A related concept—often offered as a replacement for the current tax benefit for employer-paid premiums—is a new tax break for individually purchased health insurance policies. This approach would enable individuals and families who purchase coverage on their own to either receive a refundable tax credit or claim an itemized deduction on their individual income taxes. The value of the credit typically ranges from approximately $2,300 for individuals to $5,700 for families, with some variation across plans, while Sen. Gregg’s proposal for a tax deduction would limit the deduction to the lower of the actual premium, or $11,500 per family and $5,000 per individual.
The actual value of the deduction when translated into reduced tax liability, however, would be significantly smaller. Higher-income families would reduce their taxes by $4,025 if they took the maximum possible deduction of $11,500, while families in lower tax brackets would receive a smaller benefit.
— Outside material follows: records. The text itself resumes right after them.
(* ===== verification/Events.v ===== *)
(** * The append-only event log
    ([src/apps/server/src/events/append.ts])

    The actor of an event, the screen that keeps credential-shaped members out
    of a payload, and [appendEvent]: the next sequence of the stream, the event
    row and the outbox row that carries the obligation to deliver it. *)

From S2P Require Import Prelude Errors ReviewProtocol.

(** ** Actors *)

Record EventActor := {
  actor_type : ActorType;
  actor_id : option string;
  actor_display : option string
}.
#[export] Instance EventActor_eq_dec : EqDecision EventActor.
Proof. solve_decision. Defined.

(** [eventActor] of [reviews/service.ts], and the shape an [EventActor] has
    wherever it is serialised. *)
Definition eventActor (a : EventActor) : json :=
  JObj ([("type", JStr (name (actor_type a)))]
        ++ opt_member "id" JStr (actor_id a)
        ++ opt_member "display" JStr (actor_display a)).

(** ** Credential-shaped names *)

Definition ascii_lower (c : ascii) : ascii :=
  let n := N_of_ascii c in
  if bool_decide (65 ≤ n ≤ 90)%N then ascii_of_N (n + 32) else c.

Fixpoint lower (s : string) : string :=
  match s with
  | EmptyString => ""
  | String c s' => String (ascii_lower c) (lower s')
  end.

(** The regular expression's [.] stops at a line terminator. *)
Fixpoint one_line (s : string) : bool :=
  match s with
  | EmptyString => true
  | String c s' =>
      negb (bool_decide (N_of_ascii c = 10 ∨ N_of_ascii c = 13)%N) && one_line s'
  end.

(** [s.endsWith(p)] and [s.includes(p)]. *)
Definition ends_with (p s : string) : bool :=
  String.prefix (String.rev p) (String.rev s).
Fixpoint contains (p s : string) : bool :=
  String.prefix p s ||
  match s with EmptyString => false | String _ s' => contains p s' end.

(** [p[_-]?q] *)
Definition spaced (p q : string) : list string :=
  [p +:+ q; p +:+ "_" +:+ q; p +:+ "-" +:+ q].

Definition forbidden_names : list string :=
  ["authorization"; "authorisation"; "cookie"; "passphrase"; "credential";
   "credentials"; "capability"; "bearer"]
  ++ spaced "set" "cookie" ++ spaced "proxy" "authorization"
  ++ spaced "private" "key" ++ spaced "api" "key" ++ spaced "session" "key"
  ++ spaced "signing" "key".

(** [FORBIDDEN_PAYLOAD_KEYS.test(key)]: the whole name, case-insensitively. *)
Definition FORBIDDEN_PAYLOAD_KEYS (key : string) : bool :=
  let k := lower key in
  bool_decide (k ∈ forbidden_names)
  || (one_line k && ends_with "token" k && negb (ends_with "id_token" k))
  || (one_line k && contains "secret" k)
  || (one_line k && contains "password" k).
(* ===== verification/Numbers.v ===== *)
(** * JavaScript numbers: IEEE binary64 values, their arithmetic, the decimal
    text of [String(x)] and the rounding of [x.toFixed(d)] *)

From S2P Require Import Prelude.

#[local] Open Scope Z_scope.

Definition prec : Z := 53.
Definition emax : Z := 1024.

Abbreviation float := spec_float.

Definition F_zero : float := S754_zero false.
Definition F_of_Z (z : Z) : float := binary_normalize prec emax z 0 false.
Definition F_one : float := F_of_Z 1.

Definition F_add (x y : float) : float := SFadd prec emax x y.
Definition F_sub (x y : float) : float := SFsub prec emax x y.
Definition F_mul (x y : float) : float := SFmul prec emax x y.
Definition F_div (x y : float) : float := SFdiv prec emax x y.

(** [x < y] and [x <= y]: [false] when an operand is NaN. *)
Definition F_ltb (x y : float) : bool := SFltb x y.
Definition F_leb (x y : float) : bool := SFleb x y.

(** [Number.isFinite]. *)
Definition F_finite (x : float) : bool :=
  match x with S754_zero _ | S754_finite _ _ _ => true | _ => false end.

(** [Math.min] and [Math.max]: NaN wins, and [-0] lies below [+0]. *)
Definition F_min (x y : float) : float :=
  match x, y with
  | S754_nan, _ | _, S754_nan => S754_nan
  | S754_zero s, S754_zero s' => S754_zero (s || s')
  | _, _ => if F_leb x y then x else y
  end.

Definition F_max (x y : float) : float :=
  match x, y with
  | S754_nan, _ | _, S754_nan => S754_nan
  | S754_zero s, S754_zero s' => S754_zero (s && s')
  | _, _ => if F_leb y x then x else y
  end.

(** The binary64 value nearest to [s * 10^q], [0 <= s]: a decimal literal. *)
Definition of_decimal (s q : Z) : float :=
  match s with
  | Z0 => F_zero
  | Zneg _ => S754_nan
  | Zpos p =>
      if bool_decide (0 <= q) then F_of_Z (s * 10 ^ q)
      else F_div (S754_finite false p 0) (S754_finite false (Z.to_pos (10 ^ (- q))) 0)
  end.

(** A positive finite value as a fraction. *)
Definition fraction (m : positive) (e : Z) : Z * Z :=
  if bool_decide (0 <= e) then (Zpos m * 2 ^ e, 1) else (Zpos m, 2 ^ (- e)).

(** [num / den * 10^k], rounded to the nearest integer, halves up. *)
Definition scaled (num den k : Z) : Z :=
  let (n, d) := if bool_decide (0 <= k) then (num * 10 ^ k, den)
                else (num, den * 10 ^ (- k)) in
  (2 * n + d) `div` (2 * d).

(** The decimal exponent [n] of [num / den]: [10^(n-1) <= num / den < 10^n]. *)
Definition below_power (num den n : Z) : bool :=
  if bool_decide (0 <= n) then bool_decide (num < den * 10 ^ n)
  else bool_decide (num * 10 ^ (- n) < den).

Fixpoint exponent_from (num den n : Z) (fuel : nat) : Z :=
  match fuel with
  | O => n
  | S fuel' => if below_power num den n then n else exponent_from num den (n + 1) fuel'
  end.

Definition exponent_of (num den : Z) : Z :=
  let estimate := ((Z.log2 num - Z.log2 den) * 30103) `div` 100000 in
  exponent_from num den (estimate - 2) 6.

(** The shortest digits [s] with [s * 10^(n-k)] read back as [x]; [digits] is
    the [k] tried first.  Seventeen digits always read back. *)
Fixpoint shortest (x : float) (num den n : Z) (digits fuel : nat) : Z * Z * Z :=
  let k := Z.of_nat digits in
  let s := scaled num den (k - n) in
  let candidates := [s; s - 1; s + 1] in
  let reads c := SFeqb (of_decimal c (n - k)) x in
  match filter (λ c, reads c = true) candidates, fuel with
  | c :: _, _ =>
      if bool_decide (c = 10 ^ k) then (10 ^ (k - 1), k, n + 1) else (c, k, n)
  | [], O => (s, k, n)
  | [], S fuel' => shortest x num den n (S digits) fuel'
  end.

(** [Number::toString] for the digits [s] ([k] of them) and the exponent [n]. *)
Definition layout (s k n : Z) : string :=
  let ds := pretty s in
  let count z := Z.to_nat z in
  if bool_decide (k <= n <= 21) then ds +:+ zeros (count (n - k))
  else if bool_decide (0 < n <= 21) then
    String.substring 0 (count n) ds +:+ "." +:+ String.substring (count n) (count k) ds
  else if bool_decide (-6 < n <= 0) then "0." +:+ zeros (count (- n)) +:+ ds
  else
    let e := n - 1 in
    let sign := if bool_decide (e < 0) then "-" else "+" in
    let tail := "e" +:+ sign +:+ pretty (Z.abs e) in
    if bool_decide (k = 1) then ds +:+ tail
    else String.substring 0 1 ds +:+ "." +:+ String.substring 1 (count k) ds +:+ tail.

(** [String(x)]. *)
Definition number_text (x : float) : string :=
  match x with
  | S754_nan => "NaN"
  | S754_zero _ => "0"
  | S754_infinity s => (if s then "-" else "") +:+ "Infinity"
  | S754_finite sign m e =>
      let (num, den) := fraction m e in
      let '(s, k, n) :=
        shortest (S754_finite false m e) num den (exponent_of num den) 1 16 in
      (if sign then "-" else "") +:+ layout s k n
  end.

(** [Number(x.toFixed(d))] for [|x| < 10^21]. *)
Definition to_fixed_number (d : Z) (x : float) : float :=
  match x with
  | S754_finite sign m e =>
      let (num, den) := fraction m e in
      let r := of_decimal (scaled num den d) (- d) in
      if sign then SFopp r else r
  | S754_zero _ => F_zero
  | _ => x
  end.

(** A JSON value that is a number, as the binary64 value it stands for. *)
Definition as_number (v : json) : option float :=
  match v with
  | JNum n => Some (F_of_Z n)
  | JDec d =>
      let x := of_decimal (Z.abs (mantissa d)) (- Z.of_nat (decimals d)) in
      Some (if bool_decide (mantissa d < 0) then SFopp x else x)
  | JFloat f => Some f
  | _ => None
  end.

(** ** Facts *)

Definition F_lit (s q : Z) : float := of_decimal s q.

Example texts :
  number_text <$> [F_lit 1 (-1); F_lit 15 (-1); F_lit 1 21; F_lit 123456789 0;
                   F_lit 5 (-324); F_lit 1 (-6); F_lit 1 (-7); F_lit 1 23;
                   F_lit 17976931348623157 292; F_add (F_lit 1 (-1)) (F_lit 2 (-1));
                   SFopp (F_lit 100 0); F_div F_one (F_of_Z 3)]
  = ["0.1"; "1.5"; "1e+21"; "123456789"; "5e-324"; "0.000001"; "1e-7"; "1e+23";
     "1.7976931348623157e+308"; "0.30000000000000004"; "-100"; "0.3333333333333333"].
Proof. vm_compute. reflexivity. Qed.

Lemma SFcompare_antisym x y :
  SFcompare y x = option_map CompOpp (SFcompare x y).
Proof.
  destruct x as [[]|[]| |[] m e], y as [[]|[]| |[] m' e']; try reflexivity; cbn;
    rewrite (Z.compare_antisym e e'); destruct (e ?= e') eqn:He; cbn; try reflexivity;
    fold (Pos.compare m' m); fold (Pos.compare m m');
    rewrite (Pos.compare_antisym m m'); by destruct (m ?= m')%positive.
Qed.

(** Finite values are totally ordered. *)
Lemma F_finite_ltb x y : F_finite x = true → F_finite y = true → F_ltb x y = negb (F_leb y x).
Proof.
  unfold F_ltb, F_leb, SFltb, SFleb. intros Hx Hy.
  rewrite (SFcompare_antisym x y).
  destruct x as [[]|[]| |[] m e], y as [[]|[]| |[] m' e']; try discriminate; try reflexivity; cbn;
    destruct (e ?= e'); cbn; try reflexivity; by destruct (Pos.compare_cont _ _ _).
Qed.
(* ===== verification/PlatformValidate.v ===== *)
(** * The validators of the platform protocol
    ([src/packages/protocol/src/generated/platform/v1/validate.ts])

    The generated functions as they stand, each after those it calls, and the table
    of those that the schema's definitions have; each finds the violations of its
    definition, in the same order. *)

From S2P Require Import Prelude ReviewDomain StableJson Validation Schema Patterns PlatformSchema.
#[local] Open Scope Z_scope.

Definition PATTERN_0 : string → bool := whole expression_0.
Definition PATTERN_1 : string → bool := whole expression_1.
Definition PATTERN_2 : string → bool := whole expression_2.
Definition PATTERN_3 : string → bool := whole expression_3.
Definition PATTERN_4 : string → bool := whole expression_4.
Definition PATTERN_5 : string → bool := whole expression_5.
Definition PATTERN_6 : string → bool := whole expression_6.
Definition PATTERN_7 : string → bool := whole expression_7.
Definition PATTERN_8 : string → bool := whole expression_8.
Definition PATTERN_9 : string → bool := whole expression_9.
Definition PATTERN_10 : string → bool := whole expression_10.
Definition PATTERN_11 : string → bool := whole expression_11.
Definition PATTERN_12 : string → bool := whole expression_12.
Definition PATTERN_13 : string → bool := whole expression_13.
Definition PATTERN_14 : string → bool := whole expression_14.
Definition PATTERN_15 : string → bool := whole expression_15.
Definition PATTERN_16 : string → bool := whole expression_16.
Definition PATTERN_17 : string → bool := whole expression_17.
Definition PATTERN_18 : string → bool := whole expression_18.
Definition PATTERN_19 : string → bool := whole expression_19.
Definition PATTERN_20 : string → bool := whole expression_20.
Definition PATTERN_21 : string → bool := whole expression_21.
Definition PATTERN_22 : string → bool := whole expression_22.
Definition PATTERN_23 : string → bool := whole expression_23.
Definition PATTERN_24 : string → bool := whole expression_24.
Definition PATTERN_25 : string → bool := whole expression_25.
Definition PATTERN_26 : string → bool := whole expression_26.
Definition PATTERN_27 : string → bool := whole expression_27.
Definition PATTERN_28 : string → bool := whole expression_28.
Definition PATTERN_29 : string → bool := whole expression_29.
Definition PATTERN_30 : string → bool := whole expression_30.
Definition PATTERN_31 : string → bool := whole expression_31.
Definition PATTERN_32 : string → bool := whole expression_32.
(** The objects of the schema, with the type and the functions generated for
    them. *)
Definition platform_codec : list Coded :=
  [coded schema_repository_identity RepositoryIdentity validateRepositoryIdentity encodeRepositoryIdentity decodeRepositoryIdentity;
   coded schema_validation_viewport ValidationViewport validateValidationViewport encodeValidationViewport decodeValidationViewport;
   coded schema_project_settings ProjectSettings validateProjectSettings encodeProjectSettings decodeProjectSettings;
   coded schema_organisation Organisation validateOrganisation encodeOrganisation decodeOrganisation;
   coded schema_user User validateUser encodeUser decodeUser;
   coded schema_project Project validateProject encodeProject decodeProject;
   coded schema_human_session HumanSession validateHumanSession encodeHumanSession decodeHumanSession;
   coded schema_agent_session AgentSession validateAgentSession encodeAgentSession decodeAgentSession;
   coded schema_environment Environment validateEnvironment encodeEnvironment decodeEnvironment;
   coded schema_connector Connector validateConnector encodeConnector decodeConnector;
   coded schema_workspace Workspace validateWorkspace encodeWorkspace decodeWorkspace;
   coded schema_actor Actor validateActor encodeActor decodeActor;
   coded schema_correlation Correlation validateCorrelation encodeCorrelation decodeCorrelation;
   coded schema_organisation_created_payload OrganisationCreatedPayload validateOrganisationCreatedPayload encodeOrganisationCreatedPayload decodeOrganisationCreatedPayload;
   coded schema_project_created_payload ProjectCreatedPayload validateProjectCreatedPayload encodeProjectCreatedPayload decodeProjectCreatedPayload;
   coded schema_project_repository_changed_payload ProjectRepositoryChangedPayload validateProjectRepositoryChangedPayload encodeProjectRepositoryChangedPayload decodeProjectRepositoryChangedPayload;
   coded schema_user_invited_payload UserInvitedPayload validateUserInvitedPayload encodeUserInvitedPayload decodeUserInvitedPayload;
   coded schema_user_credentials_set_payload UserCredentialsSetPayload validateUserCredentialsSetPayload encodeUserCredentialsSetPayload decodeUserCredentialsSetPayload;
   coded schema_authentication_login_succeeded_payload AuthenticationLoginSucceededPayload validateAuthenticationLoginSucceededPayload encodeAuthenticationLoginSucceededPayload decodeAuthenticationLoginSucceededPayload;
   coded schema_authentication_login_failed_payload AuthenticationLoginFailedPayload validateAuthenticationLoginFailedPayload encodeAuthenticationLoginFailedPayload decodeAuthenticationLoginFailedPayload;
   coded schema_session_revoked_payload SessionRevokedPayload validateSessionRevokedPayload encodeSessionRevokedPayload decodeSessionRevokedPayload;
   coded schema_project_updated_payload ProjectUpdatedPayload validateProjectUpdatedPayload encodeProjectUpdatedPayload decodeProjectUpdatedPayload;
   coded schema_project_archived_payload ProjectArchivedPayload validateProjectArchivedPayload encodeProjectArchivedPayload decodeProjectArchivedPayload;
   coded schema_connector_enrolled_payload ConnectorEnrolledPayload validateConnectorEnrolledPayload encodeConnectorEnrolledPayload decodeConnectorEnrolledPayload;
   coded schema_connector_connected_payload ConnectorConnectedPayload validateConnectorConnectedPayload encodeConnectorConnectedPayload decodeConnectorConnectedPayload;
   coded schema_connector_degraded_payload ConnectorDegradedPayload validateConnectorDegradedPayload encodeConnectorDegradedPayload decodeConnectorDegradedPayload;
   coded schema_connector_disconnected_payload ConnectorDisconnectedPayload validateConnectorDisconnectedPayload encodeConnectorDisconnectedPayload decodeConnectorDisconnectedPayload;
   coded schema_connector_revoked_payload ConnectorRevokedPayload validateConnectorRevokedPayload encodeConnectorRevokedPayload decodeConnectorRevokedPayload;
   coded schema_workspace_observed_payload WorkspaceObservedPayload validateWorkspaceObservedPayload encodeWorkspaceObservedPayload decodeWorkspaceObservedPayload;
   coded schema_workspace_head_changed_payload WorkspaceHeadChangedPayload validateWorkspaceHeadChangedPayload encodeWorkspaceHeadChangedPayload decodeWorkspaceHeadChangedPayload;
   coded schema_job_enqueued_payload JobEnqueuedPayload validateJobEnqueuedPayload encodeJobEnqueuedPayload decodeJobEnqueuedPayload;
   coded schema_job_succeeded_payload JobSucceededPayload validateJobSucceededPayload encodeJobSucceededPayload decodeJobSucceededPayload;
   coded schema_job_failed_payload JobFailedPayload validateJobFailedPayload encodeJobFailedPayload decodeJobFailedPayload;
   coded schema_backup_product BackupProduct validateBackupProduct encodeBackupProduct decodeBackupProduct;
   coded schema_backup_source BackupSource validateBackupSource encodeBackupSource decodeBackupSource;
   coded schema_backup_table BackupTable validateBackupTable encodeBackupTable decodeBackupTable;
   coded schema_backup_entry BackupEntry validateBackupEntry encodeBackupEntry decodeBackupEntry;
   coded schema_backup_key_material BackupKeyMaterial validateBackupKeyMaterial encodeBackupKeyMaterial decodeBackupKeyMaterial;
   coded schema_backup_manifest BackupManifest validateBackupManifest encodeBackupManifest decodeBackupManifest;
   coded schema_migration_record MigrationRecord validateMigrationRecord encodeMigrationRecord decodeMigrationRecord;
   coded schema_migration_state MigrationState validateMigrationState encodeMigrationState decodeMigrationState;
   coded schema_compatibility_check CompatibilityCheck validateCompatibilityCheck encodeCompatibilityCheck decodeCompatibilityCheck;
   coded schema_compatibility_report CompatibilityReport validateCompatibilityReport encodeCompatibilityReport decodeCompatibilityReport;
   coded schema_stream_subscribe StreamSubscribe validateStreamSubscribe encodeStreamSubscribe decodeStreamSubscribe;
   coded schema_stream_subscribed StreamSubscribed validateStreamSubscribed encodeStreamSubscribed decodeStreamSubscribed;
   coded schema_stream_refresh_required StreamRefreshRequired validateStreamRefreshRequired encodeStreamRefreshRequired decodeStreamRefreshRequired;
   coded schema_stream_heartbeat StreamHeartbeat validateStreamHeartbeat encodeStreamHeartbeat decodeStreamHeartbeat;
   coded schema_stream_error StreamError validateStreamError encodeStreamError decodeStreamError;
   coded schema_api_error_details ApiErrorDetails validateApiErrorDetails encodeApiErrorDetails decodeApiErrorDetails;
   coded schema_api_error ApiError validateApiError encodeApiError decodeApiError;
   coded schema_api_meta ApiMeta validateApiMeta encodeApiMeta decodeApiMeta;
   coded schema_api_error_response ApiErrorResponse validateApiErrorResponse encodeApiErrorResponse decodeApiErrorResponse;
   coded schema_cursor_claims CursorClaims validateCursorClaims encodeCursorClaims decodeCursorClaims;
   coded schema_published_service PublishedService validatePublishedService encodePublishedService decodePublishedService;
   coded schema_published_service_requested_payload PublishedServiceRequestedPayload validatePublishedServiceRequestedPayload encodePublishedServiceRequestedPayload decodePublishedServiceRequestedPayload;
   coded schema_published_service_ready_payload PublishedServiceReadyPayload validatePublishedServiceReadyPayload encodePublishedServiceReadyPayload decodePublishedServiceReadyPayload;
   coded schema_published_service_failed_payload PublishedServiceFailedPayload validatePublishedServiceFailedPayload encodePublishedServiceFailedPayload decodePublishedServiceFailedPayload;
   coded schema_published_service_expired_payload PublishedServiceExpiredPayload validatePublishedServiceExpiredPayload encodePublishedServiceExpiredPayload decodePublishedServiceExpiredPayload;
   coded schema_published_service_revoked_payload PublishedServiceRevokedPayload validatePublishedServiceRevokedPayload encodePublishedServiceRevokedPayload decodePublishedServiceRevokedPayload].
(* ===== verification/ReviewValidate.v ===== *)
(** * The validators of the review protocol
    ([src/packages/protocol/src/generated/review/v1/validate.ts])

    The generated functions as they stand, each after those it calls, and the table
    of those that the schema's definitions have; each finds the violations of its
    definition, in the same order. *)

From S2P Require Import Prelude ReviewDomain StableJson Validation Schema Patterns ReviewSchema.
#[local] Open Scope Z_scope.

Definition PATTERN_0 : string → bool := whole expression_0.
Definition PATTERN_1 : string → bool := whole expression_1.
Definition PATTERN_2 : string → bool := whole expression_33.
Definition PATTERN_3 : string → bool := whole expression_34.
Definition PATTERN_4 : string → bool := whole expression_35.
Definition PATTERN_5 : string → bool := whole expression_36.
Definition PATTERN_6 : string → bool := whole expression_37.
Definition PATTERN_7 : string → bool := whole expression_16.
Definition PATTERN_8 : string → bool := whole expression_38.
Definition PATTERN_9 : string → bool := whole expression_27.
Definition PATTERN_10 : string → bool := whole expression_39.
Definition PATTERN_11 : string → bool := whole expression_40.
Definition PATTERN_12 : string → bool := whole expression_41.
Definition PATTERN_13 : string → bool := whole expression_42.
Both the proposed tax credits and the Gregg deduction fall short when compared to the cost of comprehensive coverage through a group plan, which averaged $13,375 in 2009. So these proposed credits and deductions do not come close to covering the full cost of comprehensive coverage.
In addition, the buying power of these credits and deductions would diminish over time, as conservative policymakers typically propose using a growth index that falls well below average growth in health care costs. Sen. Coburn and Rep. Ryan, for example, propose growing their tax credits more than 2 percentage points more slowly than expected growth in health care costs.
Policymakers in some cases propose these new tax benefits as an addition to the tax exclusion for employer-provided coverage, rather than as a replacement. But this approach also has inherent risks. Economists argue that equalizing the tax treatment of employer-sponsored and individually-purchased coverage will ultimately unravel the employer-based system. Younger and healthier workers are likely to choose to purchase coverage on their own, using this new tax benefit, thereby driving up costs—and ultimately threatening coverage—in the residual employer market.
Finally, a number of conservative policymakers—notably Sens. Gregg and Coburn and Rep. Ryan—propose to move low-income families from Medicaid coverage to the individual market. Under this approach, low-income families would, like other Americans, receive tax credits or other help with purchasing health coverage. This coverage is unlikely to be as comprehensive as the Medicaid benefit package and would entail significant out-of-pocket costs through deductibles, copayments, and uncovered services. These proposals include additional subsidies to these families to help with these costs, but even with this supplement low-income families will face higher health care costs.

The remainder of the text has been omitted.